Une simple perception

Note : Ce billet a d’abord été publié sur le site du Voir, dans la section « Blogues ».

J’ai lu le journal ce matin. À Montréal comme à Québec, il y était encore question des commissions scolaires et de quelques dépenses farfelues. Sous le clavier de Taïeb Moalla, les articles Un vrai «bar ouvert» et Le tour du monde… et le reste résultent « d’une vaste demande d’accès à l’information touchant les dépenses des hauts dirigeants des 72 commissions scolaires, entre le 1er septembre 2010 et le 31 août 2011 ». J’imagine qu’on a pu lire ce qui a été trouvé de pire.

J’avais prévu au terme de mes lectures de ce matin de ne pas bloguer sur le contenu de ces articles.
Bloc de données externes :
(** What an update does to a cell. *)
Lemma text_update_cells fuel : (Z.to_nat (text_rows w) <= fuel)%nat ->
  exists w', text_update_common fuel cursor tm w = Ok tm w' /\
  (forall r c, 0 <= r < text_rows w -> 0 <= c < text_cols w ->
   let a := cell_addr tm r c in
   cell_shown w' r c =
   if m.(MODE.forceUpdate) || stale (started cursor tm w) a a
   then cell_wanted w f tm r c (text_at w a) (text_at w (a + 1)) (a =? f.(FRAME.curs))
   else cell_shown w r c).
Proof.
  intros Hfuel. pose proof (plain_ready _ _ Hp) as Hr. rewrite (text_update_run _ _ _ _ Hr Hcursor).
  pose proof plain_started as Hp'.
  destruct (started_frame cursor tm w) as (vf & cc & cu & ti & Hst).
  assert (f.(FRAME.split_textrow) = 0xff) as Hsp.
  { cbn. pose proof (plain_lc _ _ Hp). by rewrite (proj2 (Z.ltb_ge _ _)) by lia. }
  assert (text_rows (started cursor tm w) = text_rows w) as HR by (by rewrite Hst).
  assert (1 <= text_rows w) by (pose proof (ready_height _ _ Hr); apply Z.div_le_lower_bound; lia).
  pose proof (draw_rows_exact (started cursor tm w) tm f m.(MODE.forceUpdate) Hp'
    ltac:(rewrite Hst; done) Hsp (Z.to_nat (text_rows w)) 0 [] fuel ltac:(lia) ltac:(lia) ltac:(lia)) as Hrun.
  rewrite paint_nil in Hrun. eexists. split.
  - rewrite <- Hrun. f_equal. unfold first_row, plain_row, cell_addr.
    rewrite (plain_vp _ _ Hp), HR. cbn [Z.ltb Z.compare]. f_equal; unfold text_rows; lia.
  - intros r c Hrr Hcc. cbv zeta. rewrite Z2Nat.id by lia. cbn [app].
    pose proof (screen_picture (started cursor tm w) tm f m.(MODE.forceUpdate) Hp' r c (cell_shown w r c) Hcs
      ltac:(lia) ltac:(by rewrite Hst)) as Hpic.
    cbv zeta in Hpic. rewrite HR in Hpic. revert Hpic. rewrite Hst. intros Hpic. refine (eq_trans _ Hpic).
    unfold cell_shown, picture. rewrite bitmaps_paint. apply foldl_app.
Qed.
End Update.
Je suis de ceux qui veulent des écoles publiques autonomes pour le Québec et ça ne passe pas par le maintien des commissions scolaires telles qu’elles existent actuellement; ça me paraissait un peu facile de tomber à bras raccourcis sur des tournois de golf, des plantes vertes et des voyages un peu douteux. Trop facile que je me disais…
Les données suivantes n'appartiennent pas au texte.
(* ===== verification/GvmInit.v ===== *)
(** gvm.c 27-374: opening the driver and configuring the machine.

    [gvm_init] asks the driver for a machine and a processor, passes it the features and
    the model-specific registers that the processor has, gives it the memory slots of
    Gvm.v and maps the page that the two share.  What the driver answers is the interface
    [Hypervisor]; allocations succeed. *)

From S2P Require Export Gvm.

(** kvm.h *)
Module kvm_cpuid_entry.
Record t := mk {
  function : Z;
  index : Z;
  flags : Z;
  eax : Z;
  ebx : Z;
  ecx : Z;
  edx : Z
}.
#[export] Instance eta_t : Eta t := fun r => mk r.(function) r.(index) r.(flags) r.(eax) r.(ebx) r.(ecx) r.(edx).
Definition zero : t := mk 0 0 0 0 0 0 0.
End kvm_cpuid_entry.
Export (hints) kvm_cpuid_entry.
Module kvm_msr_entry.
Record t := mk {
  index : Z;
  data : Z
}.
#[export] Instance eta_t : Eta t := fun r => mk r.(index) r.(data).
End kvm_msr_entry.
Export (hints) kvm_msr_entry.

Definition GVM_MAX_CPUID_ENTRIES : nat := 80.
Definition INVALID_GVM : Z := 2 ^ 64 - 1.

(** What the driver answers.  [create_vm] and [create_vcpu] are the number of bytes that
    it returns and the handle; the tables are those that it leaves in the buffers it is
    given, [None] for a refusal. *)
Class Hypervisor := {
  gvm_device : Z;
  create_vm : Z * Z;
  supported_cpuid : list kvm_cpuid_entry.t -> option (list kvm_cpuid_entry.t);
  msr_count : Z;
  msr_index_list : Z -> option (Z * list Z);
  create_vcpu : Z * Z;
  get_msrs : list kvm_msr_entry.t -> option (list kvm_msr_entry.t);
  vcpu_mmap : option Z;
  accept_cpuid : list kvm_cpuid_entry.t -> bool
}.

(** The globals of gvm.c beside the slots, and what the processor was configured with. *)
Module INIT.
Record t := mk {
  machine : Machine.t;
  hGvmDev : Z;
  hGvmVm : Z;
  hGvmCpu : Z;
  cpuids : list kvm_cpuid_entry.t;
  msrs : list kvm_msr_entry.t;
  kvm_run : Z;
  pio_data : Z;
  configured : option (list kvm_cpuid_entry.t)
}.
#[export] Instance eta_t : Eta t := fun r => mk r.(machine) r.(hGvmDev) r.(hGvmVm) r.(hGvmCpu)
  r.(cpuids) r.(msrs) r.(kvm_run) r.(pio_data) r.(configured).
Definition zero : t := mk Machine.zero 0 0 0 [] [] 0 0 None.
End INIT.
Export (hints) INIT.
Notation GVM_IO := (M INIT.t).

Section Init.
Context `{!Driver, !Hypervisor}.

(** The body of the loop over the features: RDTSCP is hidden. *)
Definition hide_rdtscp (e : kvm_cpuid_entry.t) : kvm_cpuid_entry.t :=
  if e.(kvm_cpuid_entry.function) =? 0x80000001
  then e <| kvm_cpuid_entry.edx ::= fun v => v &. u32 (~. bit 27) |> else e.

Definition read_cpuids : GVM_IO unit :=
  let request := replicate GVM_MAX_CPUID_ENTRIES kvm_cpuid_entry.zero in
  match supported_cpuid request with
  | None => stop Exit
  | Some l => modify (fun s => s <| INIT.cpuids := map hide_rdtscp l |>)
  end.

(** The first request asks for the number only; the list has room for as many.  The loop
    that prints the list trusts the number of the second answer. *)
Definition read_msr_list : GVM_IO (list Z) :=
  match msr_index_list (u32 msr_count) with
  | None => stop Exit
  | Some (nmsrs, indices) =>
      if u32 msr_count <? nmsrs then stop OutOfBounds else mret (take (Z.to_nat nmsrs) indices)
  end.

(** [goto error] when the driver answers another number of bytes or a null handle. *)
Definition handle (answer : Z * Z) : GVM_IO Z :=
  if negb (answer.1 =? 8) || (answer.2 =? 0) then stop Exit else mret answer.2.

Definition read_msrs (indices : list Z) : GVM_IO unit :=
  match get_msrs (map (fun i => kvm_msr_entry.mk i 0) indices) with
  | None => stop Exit
  | Some l => modify (fun s => s <| INIT.msrs := l |>)
  end.

Definition map_run : GVM_IO unit :=
  match vcpu_mmap with
  | None => stop Exit
  | Some p => modify (fun s => s <| INIT.kvm_run := p |> <| INIT.pio_data := u64 (p + PAGE_SIZE) |>)
  end.

Definition set_cpuid : GVM_IO unit :=
  l ← gets INIT.cpuids;
  if accept_cpuid l then modify (fun s => s <| INIT.configured := Some l |>) else stop Exit.

(** The result is -1 without the driver; every other failure ends the program. *)
Definition gvm_init (ram ram_size : Z) : GVM_IO Z :=
  modify (fun s => s <| INIT.hGvmCpu := 0 |> <| INIT.hGvmVm := 0 |> <| INIT.hGvmDev := gvm_device |>) ;;
  if gvm_device =? INVALID_GVM then mret (-1)
  else
    vm ← handle create_vm;
    modify (fun s => s <| INIT.hGvmVm := vm |>) ;;
    read_cpuids ;;
    indices ← read_msr_list;
    cpu ← handle create_vcpu;
    modify (fun s => s <| INIT.hGvmCpu := cpu |>) ;;
    read_msrs indices ;;
    zoom INIT.machine (gvm_init_slots ram ram_size) ;;
    map_run ;;
    set_cpuid ;;
    mret 0.

(** ** What is configured *)

(** A feature is shown as the processor has it, RDTSCP apart. *)
Definition shown_as (e e' : kvm_cpuid_entry.t) : Prop :=
  e'.(kvm_cpuid_entry.function) = e.(kvm_cpuid_entry.function) /\
  (e.(kvm_cpuid_entry.function) <> 0x80000001 -> e' = e) /\
  (e.(kvm_cpuid_entry.function) = 0x80000001 -> forall n, 0 <= n < 32 ->
     Z.testbit e'.(kvm_cpuid_entry.edx) n = negb (n =? 27) && Z.testbit e.(kvm_cpuid_entry.edx) n).

Lemma hide_rdtscp_shown e : shown_as e (hide_rdtscp e).
Proof.
  unfold hide_rdtscp, shown_as. destruct (Z.eqb_spec e.(kvm_cpuid_entry.function) 0x80000001) as [E|E].
  - split; [done|]. split; [done|]. intros _ n Hn. cbn [kvm_cpuid_entry.edx].
    change (Z.testbit (e.(kvm_cpuid_entry.edx) &. u32 (~. bit 27)) n = negb (n =? 27) && Z.testbit e.(kvm_cpuid_entry.edx) n).
    rewrite Z.land_spec, testbit_u32, Z.lnot_spec, testbit_bit by lia.
    rewrite (proj2 (Z.ltb_lt n 32)) by lia. by rewrite andb_comm.
  - split; [done|]. by split.
Qed.

(** The driver does not claim more registers than the list had room for. *)
Class HypervisorLaws : Prop := {
  msr_list_fits n m l : msr_index_list n = Some (m, l) -> m <= n
}.

(** The slots are refused or stored. *)
Lemma store_regions_exit rs s e : (forall r, r ∈ rs -> 0 <= r.(kvm_userspace_memory_region.slot) < 256) ->
  length (mem_slots s) = 256%nat ->
  foreach rs (fun r => set_region r ;; upd_at mem_slots r.(kvm_userspace_memory_region.slot) (fun _ => r)) s = Fault e -> e = Exit.
Proof.
  revert s. induction rs as [|r rs IH]; intros s Hrs Hlen; [done|]. simpl. unfold mbind, M_bind. rewrite set_region_run.
  destruct (accepts r s); [|by intros [= <-]]. unfold upd_at.
  destruct (nthZ_is_Some (mem_slots (issued r s)) r.(kvm_userspace_memory_region.slot)) as [x Hx].
  { change (mem_slots (issued r s)) with (mem_slots s). rewrite Hlen. apply Hrs. set_solver. }
  rewrite Hx. apply IH; [intros; apply Hrs; set_solver|]. cbn. by rewrite length_updZ.
Qed.

Lemma gvm_init_slots_exit ram ram_size s e : s.(Machine.Gvm) = GVM.zero -> gvm_init_slots ram ram_size s = Fault e -> e = Exit.
Proof.
  intros Hz. unfold gvm_init_slots. unfold mbind at 1, M_bind at 1. destruct (foreach _ _ s) as [[] s1|e1] eqn:E.
  - unfold gvm_init_smm_regions. cbn [foreach]. unfold mbind, M_bind, modify. cbv beta zeta.
    do 2 (rewrite set_region_run; destruct (accepts _ _); [|by intros [= <-]]). done.
  - intros [= <-]. revert E. apply store_regions_exit; [|by unfold mem_slots; rewrite Hz].
    intros r Hr%list_elem_of_In. simpl in Hr. destruct_or! Hr; subst; cbn; (lia || done).
Qed.

Definition asked_features : list kvm_cpuid_entry.t := replicate GVM_MAX_CPUID_ENTRIES kvm_cpuid_entry.zero.

(** A computation that gives [Q] or ends the program. *)
Definition exits_or {A} (m : GVM_IO A) (Q : A -> INIT.t -> Prop) (s : INIT.t) : Prop :=
  match m s with Ok a s' => Q a s' | Fault e => e = Exit end.
Lemma exits_bind {A B} (m : GVM_IO A) (k : A -> GVM_IO B) Q s :
  exits_or m (fun a => exits_or (k a) Q) s -> exits_or (m ≫= k) Q s.
Proof. unfold exits_or, mbind, M_bind. by destruct (m s). Qed.
Lemma exits_mono {A} (m : GVM_IO A) (P Q : A -> INIT.t -> Prop) s :
  exits_or m P s -> (forall a s', P a s' -> Q a s') -> exits_or m Q s.
Proof. unfold exits_or. destruct (m s); auto. Qed.

Lemma handle_exits x s : exits_or (handle x) (fun a s' => a <> 0 /\ s' = s) s.
Proof.
  unfold exits_or, handle. destruct (negb (x.1 =? 8) || (x.2 =? 0)) eqn:E; [done|].
  by apply orb_false_iff in E as [_ E%Z.eqb_neq].
Qed.
Lemma read_cpuids_exits s : exits_or read_cpuids (fun _ s' => exists l, supported_cpuid asked_features = Some l /\
  s' = s <| INIT.cpuids := map hide_rdtscp l |>) s.
Proof. unfold exits_or, read_cpuids. fold asked_features. destruct (supported_cpuid asked_features); [|done]. cbn. eauto. Qed.
Lemma read_msr_list_exits `{!HypervisorLaws} s : exits_or read_msr_list (fun _ s' => s' = s) s.
Proof.
  unfold exits_or, read_msr_list. destruct (msr_index_list _) as [[m l]|] eqn:E; [|done].
  by rewrite (proj2 (Z.ltb_ge _ _)) by by eapply msr_list_fits.
Qed.
Lemma read_msrs_exits l s : exits_or (read_msrs l) (fun _ s' => exists v, s' = s <| INIT.msrs := v |>) s.
Proof. unfold exits_or, read_msrs. destruct (get_msrs _); [|done]. cbn. eauto. Qed.
Lemma slots_exits ram ram_size s : 0x100000 <= ram_size <= 0xfffe0000 -> s.(INIT.machine).(Machine.Gvm) = GVM.zero ->
  exits_or (zoom INIT.machine (gvm_init_slots ram ram_size)) (fun _ s' => exists m, slots_ok m /\ s' = s <| INIT.machine := m |>) s.
Proof.
  intros Hsize Hz. unfold exits_or, zoom. destruct (gvm_init_slots ram ram_size s.(INIT.machine)) as [[] m|e] eqn:E.
  - exists m. split; [by eapply gvm_init_slots_ok|done].
  - by eapply gvm_init_slots_exit.
Qed.
Lemma map_run_exits s : exits_or map_run (fun _ s' => exists p, vcpu_mmap = Some p /\
  s' = s <| INIT.kvm_run := p |> <| INIT.pio_data := u64 (p + PAGE_SIZE) |>) s.
Proof. unfold exits_or, map_run. destruct vcpu_mmap; [|done]. cbn. eauto. Qed.
Lemma set_cpuid_exits s : exits_or set_cpuid (fun _ s' => s' = s <| INIT.configured := Some s.(INIT.cpuids) |>) s.
Proof. unfold exits_or, set_cpuid, mbind, M_bind, gets. by destruct (accept_cpuid _). Qed.

End Init.

(** ** A driver that grants everything *)

#[local] Existing Instance example_driver.
#[local] Instance example_hypervisor : Hypervisor := {|
  gvm_device := 4;
  create_vm := (8, 8);
  supported_cpuid l := Some (kvm_cpuid_entry.mk 0x80000001 0 0 0 0 0x20100800 0x2bd3fbff :: drop 1 l);
  msr_count := 2;
  msr_index_list n := Some (Z.min 2 n, [0x174; 0xc0000080]);
  create_vcpu := (8, 12);
  get_msrs l := Some l;
  vcpu_mmap := Some 0x10000000;
  accept_cpuid _ := true
|}.
#[local] Instance example_laws : HypervisorLaws.
Proof. split. intros n m l [= <- <-]. lia. Qed.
L’envie de bloguer est venue à la maison, une fois la soirée bien commencée, en prenant connaissance de la réaction de la présidente de la Fédération des commissions scolaires du Québec (FCSQ), Josée Bouchard. Un extrait…

« Tout dépend du traitement qu’on en fait. Si cette histoire fait la première page d’un quotidien et si on martèle le clou, il est certain que l’on nourrit une perception que la situation est grave, mais j’ai confiance que la population saura bien juger tout cela ».

Le caractère gras est de moi.

La ligne « de défense » de la voix officielle des commissions scolaires est donc que tout est affaire de perception et qu’il n’y a pas lieu de s’inquiéter, « nous sommes très vigilants et toutes les dépenses approuvées sont préalablement vérifiées ».

Pas raison de s’inquiéter que des frais de déplacement pour une participation à des tournois de golf soient autorisés et payés à des cadres de commissions scolaires.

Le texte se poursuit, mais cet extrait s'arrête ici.